▸ What to produce
From the line below that contains "info_type info' = info_type" to the line that contains "intros Hinfo Hun Hrun.", repeat every line exactly, both ends included, and nothing else.

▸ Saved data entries
(** What the first part of [unbind_from_irq] leaves of the record of
    the IRQ: its type. *)
Lemma unbind_close_keeps_type st irq info evtchn st' :
  index (irq_info st) irq = Some info ->
  when (VALID_EVTCHN evtchn)
    (r <- HYPERVISOR_event_channel_op (EVTCHNOP_close evtchn);;
     BUG_ON (negb (rc r =? 0)) ;;;
     type <- type_from_irq irq;;
     match type with
     | IRQT_VIRQ =>
       cpu <- cpu_from_evtchn evtchn;;
       virq <- virq_from_irq irq;;
       per_cpu_set virq_to_irq with_virq_to_irq cpu virq (-1)
     | IRQT_IPI =>
       cpu <- cpu_from_evtchn evtchn;;
       ipi <- ipi_from_irq irq;;
       per_cpu_set ipi_to_irq with_ipi_to_irq cpu ipi (-1)
     | _ => ret tt
     end ;;;
     bind_evtchn_to_cpu evtchn 0 ;;;
     set_evtchn_to_irq evtchn (-1)) st = Ok tt st' ->
  (evtchn = 0 /\ st' = st) \/
  (evtchn <> 0 /\
   exists info', index (irq_info st') irq = Some info' /\
                 info_type info' = info_type info).
Proof.
  intros Hinfo. unfold VALID_EVTCHN.
  destruct (Z.eqb_spec evtchn 0) as [->|Hnz]; cbn [negb when].
  { intros Hr. minv. by left. }
  intros Hrun. right. split; [done|].
  unfold HYPERVISOR_event_channel_op in Hrun.
  rewrite bind_HYPERVISOR_op in Hrun. revert Hrun.
  set (s0 := with_trace _ st).
  destruct (rc _ =? 0); cbn [negb]; [mrun|done].
  intros Hrun. apply bind_Ok in Hrun as (type & s2 & Ht & Hrun).
  assert (s2 = s0) as ->.
  { clear Hrun. unfold type_from_irq, info_for_irq in Ht. by minv. }
  apply bind_Ok in Hrun as ([] & s3 & Hsw & Hrun).
  apply bind_Ok in Hrun as ([] & s4 & Hcpu & Hrun).
  apply set_evtchn_to_irq_Ok in Hrun as [_ ->]. sproj.
  assert (irq_info s3 = irq_info s0) as Hsame.
  { clear Hcpu Ht. destruct type;
      try (by minv);
      apply bind_Ok in Hsw as (cpu & s' & ->%cpu_from_evtchn_state & Hsw);
      apply bind_Ok in Hsw as (v & s'' & Hv & Hsw).
    - unfold virq_from_irq, info_for_irq in Hv. minv.
      by apply per_cpu_set_inv in Hsw as (row & _ & _ & ->).
    - unfold ipi_from_irq, info_for_irq in Hv. minv.
      by apply per_cpu_set_inv in Hsw as (row & _ & _ & ->). }
  apply bind_evtchn_to_cpu_Ok in Hcpu
    as (irq1 & info1 & descs' & masks' & _ & _ & Hinfo1 & -> & _ & _).
  sproj. rewrite Hsame in Hinfo1 |- *. unfold s0 in Hinfo1 |- *. sproj_all.
  pose proof (index_range _ _ _ Hinfo1) as Hr1.
  destruct (decide (irq1 = irq)) as [->|Hne].
  - rewrite index_insert_eq by done. eexists. split; [done|].
    cbn [info_type]. congruence.
  - rewrite index_insert_ne by (done || lia). eauto.
Qed.

(** X6: unbinding twice is unbinding once.  After [unbind_from_irq]
    has returned, the record of the IRQ has type IRQT_UNBOUND and no
    port, and a second [unbind_from_irq] issues no hypercall and leaves
    the state as it is.  (An IRQ of type
    IRQT_UNBOUND is assumed to have no port to begin with.) *)
Theorem unbind_from_irq_idempotent st irq info st' :
  index (irq_info st) irq = Some info ->
  (info_type info = IRQT_UNBOUND -> info_evtchn info = 0) ->
  unbind_from_irq irq st = Ok tt st' ->
  (exists info', index (irq_info st') irq = Some info' /\
                 info_type info' = IRQT_UNBOUND /\ info_evtchn info' = 0) /\
  unbind_from_irq irq st' = Ok tt st'.
Proof.
  intros Hinfo Hun Hrun.
  assert (exists info', index (irq_info st') irq = Some info' /\
            info_type info' = IRQT_UNBOUND /\ info_evtchn info' = 0)
    as (info' & Hafter & Hty' & Hev').
  { unfold unbind_from_irq in Hrun.
    rewrite (bind_eq _ _ _ _ _ (evtchn_from_irq_eq _ _ _ Hinfo)) in Hrun.
    apply bind_Ok in Hrun as ([] & s1 & Hclose & Hrun).
    apply (unbind_close_keeps_type _ _ _ _ _ Hinfo) in Hclose
      as [[Hz ->]|(Hnz & info' & Hinfo' & Hty)].
    - rewrite (bind_eq _ _ _ _ _ (info_for_irq_eq _ _ _ Hinfo)) in Hrun.
      revert Hrun. case_bool_decide as Hty; cbn [negb when]; intros Hrun.
      + minv. eauto.
      + apply bind_Ok in Hrun as ([] & s2 & [Hirq ->]%set_info_Ok & Hrun).
        minv. sproj. exists mk_unbound_info. split; [|done].
        by apply index_insert_eq.
    - rewrite (bind_eq _ _ _ _ _ (info_for_irq_eq _ _ _ Hinfo')) in Hrun.
      revert Hrun. rewrite Hty.
      case_bool_decide as Hty'; cbn [negb when]; intros Hrun.
      + by specialize (Hun Hty').
      + apply bind_Ok in Hrun as ([] & s2 & [Hirq ->]%set_info_Ok & Hrun).
        minv. sproj. exists mk_unbound_info. split; [|done].
        by apply index_insert_eq. }
  split; [eauto|]. unfold unbind_from_irq.
  rewrite (bind_eq _ _ _ _ _ (evtchn_from_irq_eq _ _ _ Hafter)), Hev'.
  cbn [VALID_EVTCHN Z.eqb negb]. mrun.
  rewrite (bind_eq _ _ _ _ _ (info_for_irq_eq _ _ _ Hafter)), Hty'.
  by rewrite bool_decide_eq_true_2.
Qed.

End Binding2.

Section CpuMasks.

Context {plat : Platform} {hv : HvCall} {core : IrqCore}.

Lemma cpu_from_evtchn_unbound st port :
  index (evtchn_to_irq st) port = Some (-1) ->
  cpu_from_evtchn port st = Ok 0 st.
Proof. intros Hp. unfold cpu_from_evtchn. mrun. rewrite Hp. by mrun. Qed.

▸ Task solution
                 info_type info' = info_type info).
Proof.
  intros Hinfo. unfold VALID_EVTCHN.
  destruct (Z.eqb_spec evtchn 0) as [->|Hnz]; cbn [negb when].
  { intros Hr. minv. by left. }
  intros Hrun. right. split; [done|].
  unfold HYPERVISOR_event_channel_op in Hrun.
  rewrite bind_HYPERVISOR_op in Hrun. revert Hrun.
  set (s0 := with_trace _ st).
  destruct (rc _ =? 0); cbn [negb]; [mrun|done].
  intros Hrun. apply bind_Ok in Hrun as (type & s2 & Ht & Hrun).
  assert (s2 = s0) as ->.
  { clear Hrun. unfold type_from_irq, info_for_irq in Ht. by minv. }
  apply bind_Ok in Hrun as ([] & s3 & Hsw & Hrun).
  apply bind_Ok in Hrun as ([] & s4 & Hcpu & Hrun).
  apply set_evtchn_to_irq_Ok in Hrun as [_ ->]. sproj.
  assert (irq_info s3 = irq_info s0) as Hsame.
  { clear Hcpu Ht. destruct type;
      try (by minv);
      apply bind_Ok in Hsw as (cpu & s' & ->%cpu_from_evtchn_state & Hsw);
      apply bind_Ok in Hsw as (v & s'' & Hv & Hsw).
    - unfold virq_from_irq, info_for_irq in Hv. minv.
      by apply per_cpu_set_inv in Hsw as (row & _ & _ & ->).
    - unfold ipi_from_irq, info_for_irq in Hv. minv.
      by apply per_cpu_set_inv in Hsw as (row & _ & _ & ->). }
  apply bind_evtchn_to_cpu_Ok in Hcpu
    as (irq1 & info1 & descs' & masks' & _ & _ & Hinfo1 & -> & _ & _).
  sproj. rewrite Hsame in Hinfo1 |- *. unfold s0 in Hinfo1 |- *. sproj_all.
  pose proof (index_range _ _ _ Hinfo1) as Hr1.
  destruct (decide (irq1 = irq)) as [->|Hne].
  - rewrite index_insert_eq by done. eexists. split; [done|].
    cbn [info_type]. congruence.
  - rewrite index_insert_ne by (done || lia). eauto.
Qed.

(** X6: unbinding twice is unbinding once.  After [unbind_from_irq]
    has returned, the record of the IRQ has type IRQT_UNBOUND and no
    port, and a second [unbind_from_irq] issues no hypercall and leaves
    the state as it is.  (An IRQ of type
    IRQT_UNBOUND is assumed to have no port to begin with.) *)
Theorem unbind_from_irq_idempotent st irq info st' :
  index (irq_info st) irq = Some info ->
  (info_type info = IRQT_UNBOUND -> info_evtchn info = 0) ->
  unbind_from_irq irq st = Ok tt st' ->
  (exists info', index (irq_info st') irq = Some info' /\
                 info_type info' = IRQT_UNBOUND /\ info_evtchn info' = 0) /\
  unbind_from_irq irq st' = Ok tt st'.
Proof.
  intros Hinfo Hun Hrun.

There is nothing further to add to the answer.